_WORK REQUEST:_
Print the lines that run from the line with "tentative choice is" to the line with "(** The sum", keeping both end lines, exactly as they appear in the entries below, and nothing else.

_GIVEN DATA:_
- - - - - - -
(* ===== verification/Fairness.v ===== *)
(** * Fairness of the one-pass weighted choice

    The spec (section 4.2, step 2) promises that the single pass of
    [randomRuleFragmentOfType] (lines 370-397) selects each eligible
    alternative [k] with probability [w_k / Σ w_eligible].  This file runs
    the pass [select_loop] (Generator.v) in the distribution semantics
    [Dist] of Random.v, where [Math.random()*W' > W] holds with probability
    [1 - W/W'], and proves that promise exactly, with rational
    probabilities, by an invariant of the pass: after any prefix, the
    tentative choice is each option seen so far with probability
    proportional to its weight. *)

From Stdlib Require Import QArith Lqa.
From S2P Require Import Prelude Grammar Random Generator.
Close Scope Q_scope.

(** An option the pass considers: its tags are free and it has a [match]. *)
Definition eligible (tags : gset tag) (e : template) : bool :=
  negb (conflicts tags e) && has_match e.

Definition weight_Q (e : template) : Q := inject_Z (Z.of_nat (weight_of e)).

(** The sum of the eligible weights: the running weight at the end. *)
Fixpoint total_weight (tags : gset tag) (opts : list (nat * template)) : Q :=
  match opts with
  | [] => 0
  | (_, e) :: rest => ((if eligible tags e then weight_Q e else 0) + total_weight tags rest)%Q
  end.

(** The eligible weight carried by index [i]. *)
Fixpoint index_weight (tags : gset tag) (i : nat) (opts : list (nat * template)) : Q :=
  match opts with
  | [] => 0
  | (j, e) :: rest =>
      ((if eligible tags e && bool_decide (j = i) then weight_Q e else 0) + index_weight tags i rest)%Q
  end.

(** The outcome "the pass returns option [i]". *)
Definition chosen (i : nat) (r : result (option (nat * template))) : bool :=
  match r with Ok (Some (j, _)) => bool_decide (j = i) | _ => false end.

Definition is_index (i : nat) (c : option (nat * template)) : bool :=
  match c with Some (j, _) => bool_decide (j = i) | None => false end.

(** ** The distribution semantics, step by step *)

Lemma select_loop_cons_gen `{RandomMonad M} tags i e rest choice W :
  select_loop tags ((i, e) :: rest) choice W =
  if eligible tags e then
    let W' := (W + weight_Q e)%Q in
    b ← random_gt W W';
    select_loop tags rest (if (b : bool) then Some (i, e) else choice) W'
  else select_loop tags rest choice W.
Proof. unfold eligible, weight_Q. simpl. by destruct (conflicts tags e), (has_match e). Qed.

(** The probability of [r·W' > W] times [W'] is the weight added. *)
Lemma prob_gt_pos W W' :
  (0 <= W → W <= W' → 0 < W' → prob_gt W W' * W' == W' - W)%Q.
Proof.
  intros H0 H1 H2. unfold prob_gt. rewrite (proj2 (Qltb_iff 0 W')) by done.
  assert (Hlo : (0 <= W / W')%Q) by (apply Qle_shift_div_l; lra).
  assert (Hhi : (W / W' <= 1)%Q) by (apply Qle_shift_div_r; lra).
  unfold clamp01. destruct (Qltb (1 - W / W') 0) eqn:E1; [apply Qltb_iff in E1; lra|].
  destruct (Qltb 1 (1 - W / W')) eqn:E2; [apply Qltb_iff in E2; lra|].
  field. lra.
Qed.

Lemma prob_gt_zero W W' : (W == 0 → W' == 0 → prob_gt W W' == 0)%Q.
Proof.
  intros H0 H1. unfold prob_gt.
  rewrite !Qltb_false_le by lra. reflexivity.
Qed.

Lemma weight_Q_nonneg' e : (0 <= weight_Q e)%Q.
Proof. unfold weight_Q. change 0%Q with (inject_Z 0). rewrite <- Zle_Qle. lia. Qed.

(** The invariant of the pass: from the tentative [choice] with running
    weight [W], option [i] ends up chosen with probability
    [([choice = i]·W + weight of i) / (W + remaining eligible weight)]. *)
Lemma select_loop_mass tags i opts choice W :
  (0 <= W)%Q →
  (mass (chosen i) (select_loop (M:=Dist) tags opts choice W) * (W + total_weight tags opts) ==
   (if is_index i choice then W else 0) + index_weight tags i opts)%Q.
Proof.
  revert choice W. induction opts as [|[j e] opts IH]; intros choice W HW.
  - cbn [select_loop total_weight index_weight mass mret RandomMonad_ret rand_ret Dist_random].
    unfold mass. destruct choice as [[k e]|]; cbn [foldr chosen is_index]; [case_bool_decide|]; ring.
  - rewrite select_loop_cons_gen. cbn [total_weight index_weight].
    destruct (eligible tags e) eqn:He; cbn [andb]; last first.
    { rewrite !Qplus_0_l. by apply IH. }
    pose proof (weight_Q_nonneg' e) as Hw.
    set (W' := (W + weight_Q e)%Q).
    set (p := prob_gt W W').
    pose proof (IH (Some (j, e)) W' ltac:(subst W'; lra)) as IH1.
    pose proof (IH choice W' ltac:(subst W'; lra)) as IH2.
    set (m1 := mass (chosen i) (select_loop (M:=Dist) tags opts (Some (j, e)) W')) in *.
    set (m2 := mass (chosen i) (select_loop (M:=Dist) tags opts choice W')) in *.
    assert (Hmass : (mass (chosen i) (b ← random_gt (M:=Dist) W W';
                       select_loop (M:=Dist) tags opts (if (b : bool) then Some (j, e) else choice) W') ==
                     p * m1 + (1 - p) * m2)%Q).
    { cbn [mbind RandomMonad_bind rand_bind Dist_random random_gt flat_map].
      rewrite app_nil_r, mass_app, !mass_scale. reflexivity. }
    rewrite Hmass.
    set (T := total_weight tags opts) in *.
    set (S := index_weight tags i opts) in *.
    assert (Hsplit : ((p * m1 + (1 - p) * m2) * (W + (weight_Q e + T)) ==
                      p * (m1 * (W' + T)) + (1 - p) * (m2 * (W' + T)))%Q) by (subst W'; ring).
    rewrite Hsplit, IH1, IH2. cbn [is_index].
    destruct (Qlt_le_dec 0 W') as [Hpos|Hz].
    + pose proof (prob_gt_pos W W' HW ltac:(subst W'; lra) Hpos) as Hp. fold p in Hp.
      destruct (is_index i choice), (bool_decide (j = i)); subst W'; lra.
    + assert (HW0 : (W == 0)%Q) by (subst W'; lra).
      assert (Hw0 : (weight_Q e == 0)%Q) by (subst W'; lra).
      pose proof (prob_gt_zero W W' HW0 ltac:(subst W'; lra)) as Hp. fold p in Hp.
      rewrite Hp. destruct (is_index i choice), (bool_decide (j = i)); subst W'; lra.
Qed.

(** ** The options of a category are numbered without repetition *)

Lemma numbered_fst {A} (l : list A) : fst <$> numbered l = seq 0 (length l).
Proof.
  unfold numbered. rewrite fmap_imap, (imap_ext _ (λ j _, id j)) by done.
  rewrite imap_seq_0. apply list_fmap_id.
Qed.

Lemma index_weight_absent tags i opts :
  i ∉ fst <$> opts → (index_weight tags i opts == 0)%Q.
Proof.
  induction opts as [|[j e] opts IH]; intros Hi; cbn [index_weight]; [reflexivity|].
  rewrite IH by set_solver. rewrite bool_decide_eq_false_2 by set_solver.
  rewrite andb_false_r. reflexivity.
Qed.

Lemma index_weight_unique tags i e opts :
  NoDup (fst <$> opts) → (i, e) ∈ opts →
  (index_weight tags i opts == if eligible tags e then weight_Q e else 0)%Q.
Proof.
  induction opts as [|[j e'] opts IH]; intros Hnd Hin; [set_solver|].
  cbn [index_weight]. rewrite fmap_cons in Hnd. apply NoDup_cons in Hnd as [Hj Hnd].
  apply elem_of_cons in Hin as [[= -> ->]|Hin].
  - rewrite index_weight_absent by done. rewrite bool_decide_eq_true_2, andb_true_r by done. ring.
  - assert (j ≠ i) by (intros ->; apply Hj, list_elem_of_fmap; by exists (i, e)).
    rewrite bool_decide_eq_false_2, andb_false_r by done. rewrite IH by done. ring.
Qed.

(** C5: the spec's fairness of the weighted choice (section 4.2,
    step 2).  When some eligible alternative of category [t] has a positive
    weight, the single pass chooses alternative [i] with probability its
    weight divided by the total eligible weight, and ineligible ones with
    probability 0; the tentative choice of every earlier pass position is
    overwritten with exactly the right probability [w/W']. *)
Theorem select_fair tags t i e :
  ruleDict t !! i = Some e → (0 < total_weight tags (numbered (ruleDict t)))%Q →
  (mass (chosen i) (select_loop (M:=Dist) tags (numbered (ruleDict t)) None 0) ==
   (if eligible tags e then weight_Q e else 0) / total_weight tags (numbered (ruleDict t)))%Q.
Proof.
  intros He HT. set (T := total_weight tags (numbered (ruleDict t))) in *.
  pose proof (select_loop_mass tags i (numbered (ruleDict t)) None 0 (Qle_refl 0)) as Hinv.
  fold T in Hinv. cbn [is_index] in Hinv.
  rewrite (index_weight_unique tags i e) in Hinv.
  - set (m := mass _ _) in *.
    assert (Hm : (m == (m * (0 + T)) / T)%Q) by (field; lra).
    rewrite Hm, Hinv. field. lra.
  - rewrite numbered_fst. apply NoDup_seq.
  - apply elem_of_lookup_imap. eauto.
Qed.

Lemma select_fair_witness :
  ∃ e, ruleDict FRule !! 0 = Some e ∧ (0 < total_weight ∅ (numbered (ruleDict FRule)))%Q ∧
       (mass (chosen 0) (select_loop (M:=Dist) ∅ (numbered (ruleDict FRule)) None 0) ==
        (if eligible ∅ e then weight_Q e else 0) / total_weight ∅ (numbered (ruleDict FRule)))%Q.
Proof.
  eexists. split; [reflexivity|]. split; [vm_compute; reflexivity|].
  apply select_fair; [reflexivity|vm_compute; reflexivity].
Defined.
- - - - - - -
_RESULT FOR THIS EXERCISE:_
    tentative choice is each option seen so far with probability
    proportional to its weight. *)

From Stdlib Require Import QArith Lqa.
From S2P Require Import Prelude Grammar Random Generator.
Close Scope Q_scope.

(** An option the pass considers: its tags are free and it has a [match]. *)
Definition eligible (tags : gset tag) (e : template) : bool :=
  negb (conflicts tags e) && has_match e.

Definition weight_Q (e : template) : Q := inject_Z (Z.of_nat (weight_of e)).

(** The sum of the eligible weights: the running weight at the end. *)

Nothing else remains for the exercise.